HOW TO COMPLETE THIS TASK -
The entries below contain a stretch that opens with the line containing "induction p as [p IH|p IH|] in" and closes with the line containing "unfold binary_round_aux, shr_fexp."; set down that stretch exactly, both ends included, and nothing else.

Records from a dataset:

[Start of Attachment]

(* ===== verification/Double.v ===== *)
(** * Double: the C++ [double]

    [interval] and [delay] arguments are [double]s.  They are modelled as IEEE
    binary64 numbers with the Standard Library's computable [spec_float]: the
    multiplication is the correctly rounded one and the conversion to [int64_t]
    truncates, undefined out of range.  The file also proves that integers below
    2^53 survive conversion and multiplication exactly. *)
From Stdlib Require Export Floats.SpecFloat.
From S2P Require Import Prelude.

Definition double : Type := spec_float.

Definition prec : Z := 53.
Definition emax : Z := 1024.

(** The implicit conversion of an integer. *)
Definition double_of_Z (z : Z) : double := binary_normalize prec emax z 0 false.

Definition dmul (x y : double) : double := SFmul prec emax x y.
Definition dzero : double := S754_zero false.
Definition dgtb (x y : double) : bool := SFltb y x.

(** The integer part of a double, [None] for an infinity or a NaN. *)
Definition dtrunc (d : double) : option Z :=
  match d with
  | S754_zero _ => Some 0
  | S754_finite s m e =>
      let n := if 0 <=? e then Zpos m * 2 ^ e else Zpos m / 2 ^ (- e) in
      Some (if s then - n else n)
  | _ => None
  end.

(** [static_cast<int64_t>(d)]. *)
Definition double_to_int64 (d : double) : outcome Z :=
  match dtrunc d with
  | Some z => checked 64 z
  | None => Fault UndefinedBehaviour
  end.

(** ** Shifting right is exact when only zeros are shifted out *)

Lemma shr_1_even m : 0 ≤ m → shr_1 (Build_shr_record (2 * m) false false) = Build_shr_record m false false.
Proof. by destruct m. Qed.

Lemma iter_pos_shr p m :
  0 ≤ m →
  SpecFloat.iter_pos shr_1 p (Build_shr_record (m * 2 ^ Zpos p) false false) = Build_shr_record m false false.
Proof.
  induction p as [p IH|p IH|] in m |- *; intros Hm; cbn [SpecFloat.iter_pos].
  - replace (m * 2 ^ Zpos p~1) with (2 * (m * 2 ^ Zpos p * 2 ^ Zpos p)).
    2:{ replace (Zpos p~1) with (Zpos p + Zpos p + 1) by lia. rewrite !Z.pow_add_r by lia. lia. }
    rewrite shr_1_even by lia. rewrite IH by lia. by apply IH.
  - replace (m * 2 ^ Zpos p~0) with (m * 2 ^ Zpos p * 2 ^ Zpos p).
    2:{ replace (Zpos p~0) with (Zpos p + Zpos p) by lia. rewrite !Z.pow_add_r by lia. lia. }
    rewrite IH by lia. by apply IH.
  - replace (m * 2 ^ 1) with (2 * m) by lia. by apply shr_1_even.
Qed.

Lemma shr_exact m e n :
  0 ≤ m → 0 ≤ n → shr (Build_shr_record (m * 2 ^ n) false false) e n = (Build_shr_record m false false, e + n).
Proof.
  intros Hm Hn. destruct n as [|p|p]; [|by cbn; rewrite iter_pos_shr|lia].
  cbn. do 2 f_equal; lia.
Qed.

Lemma digits2_log2 p : Zpos (digits2_pos p) = Z.log2 (Zpos p) + 1.
Proof.
  induction p as [p IH|p IH|]; cbn [digits2_pos]; [| |done].
  - rewrite Pos2Z.inj_succ, IH, (Pos2Z.inj_xI p), Z.log2_succ_double by lia. lia.
  - rewrite Pos2Z.inj_succ, IH, (Pos2Z.inj_xO p), Z.log2_double by lia. lia.
Qed.

Lemma Zdigits2_log2 m : 0 < m → Zdigits2 m = Z.log2 m + 1.
Proof. destruct m as [|p|p]; [lia| |lia]. intros _. apply digits2_log2. Qed.

(** ** Rounding an integer times a power of two *)

Lemma fexp_small e : -1021 ≤ e → fexp prec emax e = e - prec.
Proof. intros. unfold fexp, emin, prec, emax. lia. Qed.

(** [m * 2^j * 2^e] with a mantissa below 2^53 and all 53 digits used is rounded to
    itself. *)
Lemma round_exact s m j e :
  0 < m → Z.log2 m < prec → prec ≤ Z.log2 m + 1 + j → -900 ≤ e ≤ 0 → 0 ≤ j ≤ 200 →
  binary_round_aux prec emax s (m * 2 ^ j) e loc_Exact =
  S754_finite s (Z.to_pos (m * 2 ^ (prec - 1 - Z.log2 m))) (e + (Z.log2 m + 1 + j - prec)).
Proof.
  intros Hm Hd Hj He Hj'.
  set (k := prec - 1 - Z.log2 m). pose proof (Z.log2_nonneg m).
  assert (Hk : 0 ≤ k ≤ j) by lia.
  assert (Hlog : ∀ i, 0 ≤ i → Zdigits2 (m * 2 ^ i) = Z.log2 m + 1 + i).
  { intros i Hi. rewrite Zdigits2_log2 by nia. rewrite Z.log2_mul_pow2 by lia. lia. }
  unfold binary_round_aux, shr_fexp. cbn [shr_record_of_loc].
  rewrite Hlog, fexp_small by (unfold prec in *; lia).
  replace (_ + e - prec - e) with (j - k) by lia.
  replace (m * 2 ^ j) with (m * 2 ^ k * 2 ^ (j - k)).
  2:{ rewrite <- Z.mul_assoc, <- Z.pow_add_r by lia. do 2 f_equal. lia. }
  rewrite shr_exact by lia. cbn [shr_m loc_of_shr_record round_nearest_even].
  rewrite Hlog, fexp_small by (unfold prec in *; lia).
  replace (_ + (e + (j - k)) - prec - (e + (j - k))) with 0 by lia. cbn [shr shr_m].
  assert (0 < m * 2 ^ k) by (apply Z.mul_pos_pos; lia).
  destruct (m * 2 ^ k) as [|p|p] eqn:E; [lia| |lia]. cbn [Z.to_pos].
  rewrite (proj2 (Z.leb_le _ _)) by (unfold emax, prec in *; lia).
  f_equal. lia.
Qed.

(** The double of a positive integer below 2^53. *)
Lemma double_of_Z_pos z :
  0 < z < 2 ^ prec →
  double_of_Z z = S754_finite false (Z.to_pos (z * 2 ^ (prec - 1 - Z.log2 z))) (Z.log2 z + 1 - prec).
Proof.
  intros [Hz Hlt]. assert (Hl : Z.log2 z < prec) by (apply Z.log2_lt_pow2; lia).
  pose proof (Z.log2_nonneg z).
  unfold double_of_Z, binary_normalize. destruct z as [|p|p] eqn:E; [lia| |lia]. rewrite <- E in *.
  unfold binary_round. rewrite digits2_log2, <- E, fexp_small by lia.
  unfold shl_align. rewrite Z.add_0_r, Z.sub_0_r.
  destruct (Z.log2 z + 1 - prec) as [|q|q] eqn:Eq; [|lia|].
  - replace (Zpos p) with (z * 2 ^ 0) by lia. rewrite round_exact by lia.
    f_equal. lia.
  - assert (Hp : Zpos (Pos.iter xO p q) = z * 2 ^ Zpos q).
    { rewrite E. clear.
      induction q as [|q IHq] using Pos.peano_ind; [cbn [Pos.iter]; lia|].
      rewrite Pos.iter_succ, (Pos2Z.inj_xO (Pos.iter xO p q)), IHq.
      rewrite Pos2Z.inj_succ, Z.pow_succ_r by lia. lia. }
    rewrite Hp, round_exact by (unfold prec in *; lia). f_equal. lia.
Qed.

(** The integer part of the rounded [m * 2^j * 2^e], when that is an integer. *)
Lemma dtrunc_scaled m j e :
  0 < m → 0 ≤ j → e ≤ 0 → j + e = 0 →
  dtrunc (S754_finite false (Z.to_pos (m * 2 ^ j)) e) = Some m.
Proof.
  intros Hm Hj He Hje. unfold dtrunc. rewrite Z2Pos.id by nia.
  replace (- e) with j by lia. destruct (Z.leb_spec 0 e).
  - assert (e = 0) as -> by lia. replace j with 0 by lia. f_equal. lia.
  - f_equal. apply Z.div_mul. lia.
Qed.

Lemma dtrunc_double_of_Z z : 0 < z < 2 ^ prec → dtrunc (double_of_Z z) = Some z.
Proof.
  intros Hz. assert (Z.log2 z < prec) by (apply Z.log2_lt_pow2; lia).
  rewrite double_of_Z_pos by done. apply dtrunc_scaled; unfold prec in *; lia.
Qed.

(** The product of two integers is exact as long as it is below 2^53. *)
Lemma dmul_exact x y :
  0 < x → 0 < y → x * y < 2 ^ prec → dtrunc (dmul (double_of_Z x) (double_of_Z y)) = Some (x * y).
Proof.
  intros Hx Hy Hxy.
  assert (Z.log2 (x * y) < prec) by (apply Z.log2_lt_pow2; lia).
  assert (Z.log2 x < prec) by (apply Z.log2_lt_pow2; nia).
  assert (Z.log2 y < prec) by (apply Z.log2_lt_pow2; nia).
  pose proof (Z.log2_nonneg x). pose proof (Z.log2_nonneg y).
  pose proof (Z.log2_mul_below x y Hx Hy). pose proof (Z.log2_mul_above x y ltac:(lia) ltac:(lia)).
  rewrite (double_of_Z_pos x), (double_of_Z_pos y) by nia.
  unfold dmul, SFmul. cbn [xorb].
  rewrite Pos2Z.inj_mul, !Z2Pos.id by nia.
  replace (x * 2 ^ _ * (y * 2 ^ _))
    with (x * y * 2 ^ ((prec - 1 - Z.log2 x) + (prec - 1 - Z.log2 y)))
    by (rewrite Z.pow_add_r by lia; lia).
  rewrite round_exact by (unfold prec in *; lia).
  apply dtrunc_scaled; unfold prec in *; lia.
Qed.

(** Rounding keeps the sign, so a product of two doubles that are not negative is not. *)
Definition dnonneg (d : double) : Prop :=
  match d with
  | S754_zero s | S754_infinity s | S754_finite s _ _ => s = false
  | S754_nan => True
  end.

Lemma round_nonneg m e l : dnonneg (binary_round_aux prec emax false m e l).
Proof.
  unfold binary_round_aux. destruct (shr_fexp _ _ m e l) as [r e']. destruct (shr_fexp _ _ _ _ _) as [r' e''].
  destruct (shr_m r'); [done| |done]. by destruct (_ <=? _).
Qed.

Lemma dmul_nonneg x y : dnonneg x → dnonneg y → dnonneg (dmul x y).
Proof.
  unfold dmul. destruct x, y; simpl; intros; simplify_eq; try done. apply round_nonneg.
Qed.

Lemma dtrunc_nonneg d z : dnonneg d → dtrunc d = Some z → 0 ≤ z.
Proof.
  destruct d as [s|s| |s m e]; simpl; intros Hs Hz; simplify_eq; [lia|].
  case_cmp; [lia|]. apply Z.div_pos; lia.
Qed.

Lemma dgtb_dzero d : dgtb d dzero = true → dnonneg d.
Proof. unfold dgtb, dzero, SFltb, SFcompare. by destruct d as [[]|[]| |[] ? ?]. Qed.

[End of Attachment]

RESULT OF THE TASK -
  induction p as [p IH|p IH|] in m |- *; intros Hm; cbn [SpecFloat.iter_pos].
  - replace (m * 2 ^ Zpos p~1) with (2 * (m * 2 ^ Zpos p * 2 ^ Zpos p)).
    2:{ replace (Zpos p~1) with (Zpos p + Zpos p + 1) by lia. rewrite !Z.pow_add_r by lia. lia. }
    rewrite shr_1_even by lia. rewrite IH by lia. by apply IH.
  - replace (m * 2 ^ Zpos p~0) with (m * 2 ^ Zpos p * 2 ^ Zpos p).
    2:{ replace (Zpos p~0) with (Zpos p + Zpos p) by lia. rewrite !Z.pow_add_r by lia. lia. }
    rewrite IH by lia. by apply IH.
  - replace (m * 2 ^ 1) with (2 * m) by lia. by apply shr_1_even.
Qed.

Lemma shr_exact m e n :
  0 ≤ m → 0 ≤ n → shr (Build_shr_record (m * 2 ^ n) false false) e n = (Build_shr_record m false false, e + n).
Proof.
  intros Hm Hn. destruct n as [|p|p]; [|by cbn; rewrite iter_pos_shr|lia].
  cbn. do 2 f_equal; lia.
Qed.

Lemma digits2_log2 p : Zpos (digits2_pos p) = Z.log2 (Zpos p) + 1.
Proof.
  induction p as [p IH|p IH|]; cbn [digits2_pos]; [| |done].
  - rewrite Pos2Z.inj_succ, IH, (Pos2Z.inj_xI p), Z.log2_succ_double by lia. lia.
  - rewrite Pos2Z.inj_succ, IH, (Pos2Z.inj_xO p), Z.log2_double by lia. lia.
Qed.

Lemma Zdigits2_log2 m : 0 < m → Zdigits2 m = Z.log2 m + 1.
Proof. destruct m as [|p|p]; [lia| |lia]. intros _. apply digits2_log2. Qed.

(** ** Rounding an integer times a power of two *)

Lemma fexp_small e : -1021 ≤ e → fexp prec emax e = e - prec.
Proof. intros. unfold fexp, emin, prec, emax. lia. Qed.

(** [m * 2^j * 2^e] with a mantissa below 2^53 and all 53 digits used is rounded to
    itself. *)
Lemma round_exact s m j e :
  0 < m → Z.log2 m < prec → prec ≤ Z.log2 m + 1 + j → -900 ≤ e ≤ 0 → 0 ≤ j ≤ 200 →
  binary_round_aux prec emax s (m * 2 ^ j) e loc_Exact =
  S754_finite s (Z.to_pos (m * 2 ^ (prec - 1 - Z.log2 m))) (e + (Z.log2 m + 1 + j - prec)).
Proof.
  intros Hm Hd Hj He Hj'.
  set (k := prec - 1 - Z.log2 m). pose proof (Z.log2_nonneg m).
  assert (Hk : 0 ≤ k ≤ j) by lia.
  assert (Hlog : ∀ i, 0 ≤ i → Zdigits2 (m * 2 ^ i) = Z.log2 m + 1 + i).
  { intros i Hi. rewrite Zdigits2_log2 by nia. rewrite Z.log2_mul_pow2 by lia. lia. }
  unfold binary_round_aux, shr_fexp. cbn [shr_record_of_loc].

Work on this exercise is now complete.